New research, led by Paul L. Morgan, Harry and Marion Eberly Fellow, professor of education and demography, and director of Penn State’s Center for Educational Disparities Research, has found that, among students in Kindergarten through eighth grade, students who are black are more frequently suspended than white students of similar behavioral, academic, and socioeconomic backgrounds. However, students with disabilities, including those of color, were not more frequently suspended after accounting for the study’s other explanatory factors. The findings were recently published in the Journal of School Psychology.
Being suspended has been reported to increase the risk for later life-course adversities. Students who are suspended frequently are at especially high risk. For example, other work finds that students who are suspended two, three, or four times are much more likely to later be arrested than students who are suspended only once.
“Students who are suspended are at increased risk for lower academic achievement, school dropout, juvenile delinquency, substance abuse, and adult criminality,” said Morgan.
The Individuals with Disabilities Education Act provides legal protections to students with disabilities and requires U.S. states monitor for disparities in discipline. “The purpose of these protections is to make sure that students are not missing out on services that they need. The protections also make sure that students with disabilities are not being inappropriately disciplined due to a lack of effective support,” Morgan explained.
Morgan and his research team took a new approach examining disparities in school suspension by investigating how frequently students were suspended, rather than whether or not they were suspended.
The investigators analyzed 6,740 students who were participating in the Early Childhood Longitudinal Study-Kindergarten cohort 1998-1999, a data set collected and administered by U.S. Department of Education’s National Center for Education Statistics. Data collection started with the 1998-1999 kindergarten class and followed them through eighth grade.
The investigators found that by the end of eighth grade, students who are black received almost twice as many suspensions as otherwise similar students who are white. Prior behavior, family socioeconomic status, and school economic composition did not explain these racial disparities, although these factors themselves increased the risk for more frequent suspension.
Students with disabilities were initially at greater risk for more frequent suspension, but their risk was subsequently explained by the study’s other factors. Neither students of color with disabilities nor those with specific disability conditioners were at greater risk.

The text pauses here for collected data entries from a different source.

(* ===== verification/Elf.v ===== *)
(** * Elf: loading a contestant's program ([lib/elf.cpp], [inc/elf.hpp], [inc/abi.hpp])

    The two loaders are a sequence of checks that may return [false] and leave
    memory alone, then a sequence of writes to page flags and user memory.  The
    image is a list of at least [len] bytes.  [None] is a failed assertion of
    the memory manager, [Some (s, None)] the return value [false]. *)
From S2P Require Import Prelude Utils Timer Memory.

Module Elf.
Import Utils Memory.

(** ** Data *)

Record AppConfig := mk_config {
  memory_hard_limit : Z;
  stdin_ptr : list Z; stdin_size : Z;
  stdout_max_size : Z; stderr_max_size : Z;
  IB_ptr : list Z; IB_size : Z;
  OB_ptr : list Z; OB_size : Z; OB_need_clear : bool }.

Record DuckInfo := mk_duckinfo {
  di_abi_version : Z; di_stdin_ptr : Z; di_stdin_size : Z;
  di_stdout_ptr : Z; di_stdout_limit : Z; di_stdout_size : Z;
  di_stderr_ptr : Z; di_stderr_limit : Z; di_stderr_size : Z;
  di_IB_ptr : Z; di_IB_limit : Z; di_OB_ptr : Z; di_OB_limit : Z; di_tsc_frequency : Z }.

(** [DuckInfo_t] is 14 packed 64-bit fields, [DuckInfo32_t] 13 of 32 bits and one of 64. *)
Definition duckinfo_fields (d : DuckInfo) : list Z :=
  [di_abi_version d; di_stdin_ptr d; di_stdin_size d; di_stdout_ptr d; di_stdout_limit d;
   di_stdout_size d; di_stderr_ptr d; di_stderr_limit d; di_stderr_size d; di_IB_ptr d;
   di_IB_limit d; di_OB_ptr d; di_OB_limit d].
Definition encode_duckinfo (d : DuckInfo) : list Z :=
  (duckinfo_fields d ≫= le_bytes 8) ++ le_bytes 8 (di_tsc_frequency d).
Definition encode_duckinfo32 (d : DuckInfo) : list Z :=
  (duckinfo_fields d ≫= le_bytes 4) ++ le_bytes 8 (di_tsc_frequency d).

Record App := mk_app {
  entry : Z; rsp : Z; start_addr : Z; break_addr : Z;
  special_region_start_addr : Z; special_region_break_addr : Z;
  stdin_start_addr : Z; stdin_break_addr : Z;
  duckinfo_orig : DuckInfo; duckinfo_ptr : Z; duckinfo32_ptr : Z }.

Record Ehdr := mk_ehdr { e_entry : Z; e_phoff : Z; e_phentsize : Z; e_phnum : Z }.
Record Phdr := mk_phdr {
  p_type : Z; p_flags : Z; p_offset : Z; p_vaddr : Z; p_filesz : Z; p_memsz : Z; p_align : Z }.

Definition PT_LOAD : Z := 1.
Definition PF_X : Z := 1.
Definition PF_W : Z := 2.

(** ** Headers *)

Definition check_ident (buf : list Z) (ei_class : Z) : bool :=
  (zget 0 buf 0 =? 127) && (zget 0 buf 1 =? 69) && (zget 0 buf 2 =? 76) && (zget 0 buf 3 =? 70) &&
  (zget 0 buf 4 =? ei_class) && (zget 0 buf 5 =? 1) && (zget 0 buf 6 =? 1) &&
  ((zget 0 buf 7 =? 0) || (zget 0 buf 7 =? 3)).

Definition decode_ehdr64 (buf : list Z) : Ehdr :=
  mk_ehdr (get64 buf 24) (get64 buf 32) (get16 buf 54) (get16 buf 56).
Definition decode_ehdr32 (buf : list Z) : Ehdr :=
  mk_ehdr (get32 buf 24) (get32 buf 28) (get16 buf 42) (get16 buf 44).

Definition decode_phdr64 (buf : list Z) (off : Z) : Phdr :=
  mk_phdr (get32 buf off) (get32 buf (off + 4)) (get64 buf (off + 8)) (get64 buf (off + 16))
    (get64 buf (off + 32)) (get64 buf (off + 40)) (get64 buf (off + 48)).
Definition decode_phdr32 (buf : list Z) (off : Z) : Phdr :=
  mk_phdr (get32 buf off) (get32 buf (off + 24)) (get32 buf (off + 4)) (get32 buf (off + 8))
    (get32 buf (off + 16)) (get32 buf (off + 20)) (get32 buf (off + 28)).

(** What distinguishes the two loaders in the checks they share. *)
Record elf_class := mk_class {
  ei_class : Z; machine : Z; sizeof_ehdr : Z; sizeof_phdr : Z;
  decode_ehdr : list Z -> Ehdr; decode_phdr : list Z -> Z -> Phdr;
  align_ok : Z -> bool; load_vaddr_start : Z }.
Definition class64 : elf_class :=
  mk_class 2 62 64 56 decode_ehdr64 decode_phdr64
    (λ a, (a =? PAGE_SIZE) || (a =? HUGE_PAGE_SIZE)) 0x400000.
Definition class32 : elf_class :=
  mk_class 1 3 52 32 decode_ehdr32 decode_phdr32 (λ a, a =? PAGE_SIZE) 0x8048000.

Definition read_ehdr (c : elf_class) (buf : list Z) (len : Z) : option Ehdr :=
  if len <? sizeof_ehdr c then None
  else if negb (check_ident buf (ei_class c)) then None
  else if negb (get16 buf 16 =? 2) then None
  else if negb (get16 buf 18 =? machine c) then None
  else if negb (get32 buf 20 =? 1) then None
  else
    let h := decode_ehdr c buf in
    if len <=? e_phoff h then None
    else if len <=? e_phentsize h then None
    else if len <=? e_phnum h then None
    else Some h.

(** The offset of program header [i]. *)
Definition phdr_off (h : Ehdr) (i : Z) : Z := u64 (e_phoff h + u64 (i * e_phentsize h)).
Definition phdr_at (c : elf_class) (buf : list Z) (h : Ehdr) (i : Z) : Phdr :=
  decode_phdr c buf (phdr_off h i).

(** The body of the first loop for a [PT_LOAD] header. *)
Definition check_segment (c : elf_class) (len : Z) (p : Phdr) : bool :=
  negb (negb (p_filesz p =? 0) && ((len <? p_offset p) || (len <? u64 (p_offset p + p_filesz p)))) &&
  align_ok c (p_align p) &&
  negb (p_memsz p <? p_filesz p) &&
  negb (u64 (p_vaddr p + p_memsz p) <? p_vaddr p).

(** The first loop: [None] is [return false], else [min_vaddr], [max_vaddr]. *)
Fixpoint scan (c : elf_class) (buf : list Z) (len : Z) (h : Ehdr) (is_ : list Z) (mn mx : Z)
    : option (Z * Z) :=
  match is_ with
  | [] => Some (mn, mx)
  | i :: is_ =>
      if len <? u64 (phdr_off h i + sizeof_phdr c) then None
      else
        let p := phdr_at c buf h i in
        if negb (p_type p =? PT_LOAD) then scan c buf len h is_ mn mx
        else if check_segment c len p then
          scan c buf len h is_ (Z.min mn (p_vaddr p)) (Z.max mx (u64 (p_vaddr p + p_memsz p)))
        else None
  end.

(** ** Layout *)

(** A region [vaddr, break) of the special region. *)
Definition region : Type := Z * Z.
Definition alloc_region (size curr : Z) : option region :=
  let alloc_size := round_up size PAGE_SIZE in
  if alloc_size <? size then None
  else
    let b := u64 (curr + alloc_size) in
    if b <? curr then None else Some (curr, b).
(** The two regions of exactly one page. *)
Definition alloc_page (curr : Z) : option region :=
  let b := u64 (curr + PAGE_SIZE) in if b <? curr then None else Some (curr, b).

“It’s a complex issue, because schools need to maintain a safe learning environment for all students, but at the same time schools should not be using suspension in ways that are discriminatory,” Morgan said. “The results provide suggestive evidence of bias in how students of color are being suspended, at least as indicated by their more frequent suspension not being explained by many other factors including behavior at school entry, growing up in poverty, or attending schools in more economically distressed communities.”
Other researchers on the project include George Farkas, distinguished professor of education at the University of California, Irvine; Marianne Hillemeier, professor of health policy and administration and demography at Penn State; and Yangyang Wang, Zoe Mandel, Christopher DeJarnett, and Steve Maczuga, all from Penn State.